Late last week, the political motives of the press attacks against ACORN became evident as a series of possible voting rights violations came to light in St. Louis:
* The St. Louis Board of Elections sent a letter to thousands of citizens who had submitted voter registration applications through ACORN's registration drive, instructing the recipient to sign and return the letter and call the Board of Elections "no later than November 1 to insure that your application is complete and you are eligible to vote on November 7."
* Scott Leinendecker, the Republican Director of the St. Louis City Board of Elections mentioned a legally-questionable requirement in an article that ran on Oct. 28 in the St. Louis Press-Dispatch: refusing to register voters who left a non-requited box on a form blank, rather than writing "none."

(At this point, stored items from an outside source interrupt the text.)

(** C2.  For an entry that is read, the scan writes the line
    [Filename: <name>]; then, when the decoded text is longer than 100
    characters, [Content (first 100 chars): ] and its first 100 characters
    (exactly 100 of them), otherwise [Content: ] and the whole text; then a
    line of exactly 20 dashes. *)
Theorem read_entry_output z filename data w :
  zf_member z filename = Payload data ->
  exists content,
    bytes_decode data ignore = Return content
    /\ scan_entry z filename w
       = (Return tt,
          wrote w (lit "Filename: " ++ filename ++ newline
                   ++ (if (100 <? List.length content)%nat
                       then lit "Content (first 100 chars): " ++ firstn 100 content
                       else lit "Content: " ++ content) ++ newline
                   ++ repeat dash 20 ++ newline))
    /\ ((100 < List.length content)%nat ->
        List.length (firstn 100 content) = 100%nat)
    /\ List.length (repeat dash 20) = 20%nat.
Proof.
  intro Hm. exists (scalars (scan data)). repeat split.
  - apply bytes_decode_ignore.
  - rewrite scan_entry_report. unfold entry_report, entry_block, separator.
    rewrite Hm. now rewrite <- !app_assoc.
  - intro Hlen. rewrite length_firstn. lia.
Qed.

Lemma read_entry_output_witness :
  zf_member Sample.book (lit "b.html") = Payload (repeat x78 150)
  /\ stdout (snd (scan_entry Sample.book (lit "b.html") Sample.shelf))
     = lit "Filename: b.html" ++ newline
       ++ lit "Content (first 100 chars): " ++ repeat 120 100 ++ newline
       ++ lit "--------------------" ++ newline.
Proof.
  split; [reflexivity|].
  destruct (read_entry_output Sample.book (lit "b.html") (repeat x78 150)
              Sample.shelf eq_refl) as (content & Hdec & Hrun & _).
  vm_compute in Hdec. injection Hdec as <-.
  rewrite Hrun. reflexivity.
Defined.

(** C10.  For an entry whose open or read raises, the scan of that entry
    writes the one line [Error reading '<name>': <cause>] and nothing else:
    no [Filename:] line and no separator. *)
Theorem failed_entry_output z filename e w :
  zf_member z filename = OpenFails e \/ zf_member z filename = ReadFails e ->
  scan_entry z filename w
  = (Return tt,
     wrote w (lit "Error reading '" ++ filename ++ lit "': " ++ exn_str e
              ++ newline)).
Proof.
  intro Hm. rewrite scan_entry_report. unfold entry_report, entry_error.
  now destruct Hm as [-> | ->].
Qed.

Lemma failed_entry_output_witness :
  (zf_member Sample.book (lit "broken")
   = OpenFails (MkExn BadZipFile (lit "Bad CRC-32 for file 'broken'"))
   \/ zf_member Sample.book (lit "broken")
      = ReadFails (MkExn BadZipFile (lit "Bad CRC-32 for file 'broken'")))
  /\ stdout (snd (scan_entry Sample.book (lit "broken") Sample.shelf))
     = lit "Error reading 'broken': Bad CRC-32 for file 'broken'" ++ newline.
Proof.
  assert (H : zf_member Sample.book (lit "broken")
              = OpenFails (MkExn BadZipFile (lit "Bad CRC-32 for file 'broken'"))
              \/ zf_member Sample.book (lit "broken")
                 = ReadFails (MkExn BadZipFile (lit "Bad CRC-32 for file 'broken'")))
    by (right; reflexivity).
  split; [exact H|].
  rewrite (failed_entry_output Sample.book (lit "broken") _ Sample.shelf H).
  reflexivity.
Defined.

* At least one early voter reports being required to show a photo ID at the St. Louis Board, a policy that would violate a State Supreme Court injunction.
* In a fairly bizarre twist, the St. Louis Post-Dispatch also reported this weekend that Leinendecker had provided a job to a woman who had been fired from the ACORN minimum wage canvass and went on to make untrue accusations of ACORN campaign misconduct on a local blog.
Background
The letter from the St. Louis City Board is part of a concerted scheme by people who seek suppress minority voter participation. In an early October meeting with Scott Leidendecker the Republican Director of the St. Louis Board of Elections, ACORN attorney Brian Mellor, following ACORN's practice of working cooperatively with election officials in the course of its registration drives, twice asked Leindendecker if the Board had any concerns about voter registration cards submitted by ACORN. (He pointed out a box of cards labeled "ACORN" on a nearby table.) Leidnedecker replied "no" and that the cards submitted by ACORN "were all fine." Mellor was surprised to receive a cell phone call, as he was leaving this very meeting, from a reporter from the St. Louis Post-Dispatch, asking for comment on Leidendecker's allegation that he possessed "1,500 potentially fraudulent voter registration cards submitted by ACORN."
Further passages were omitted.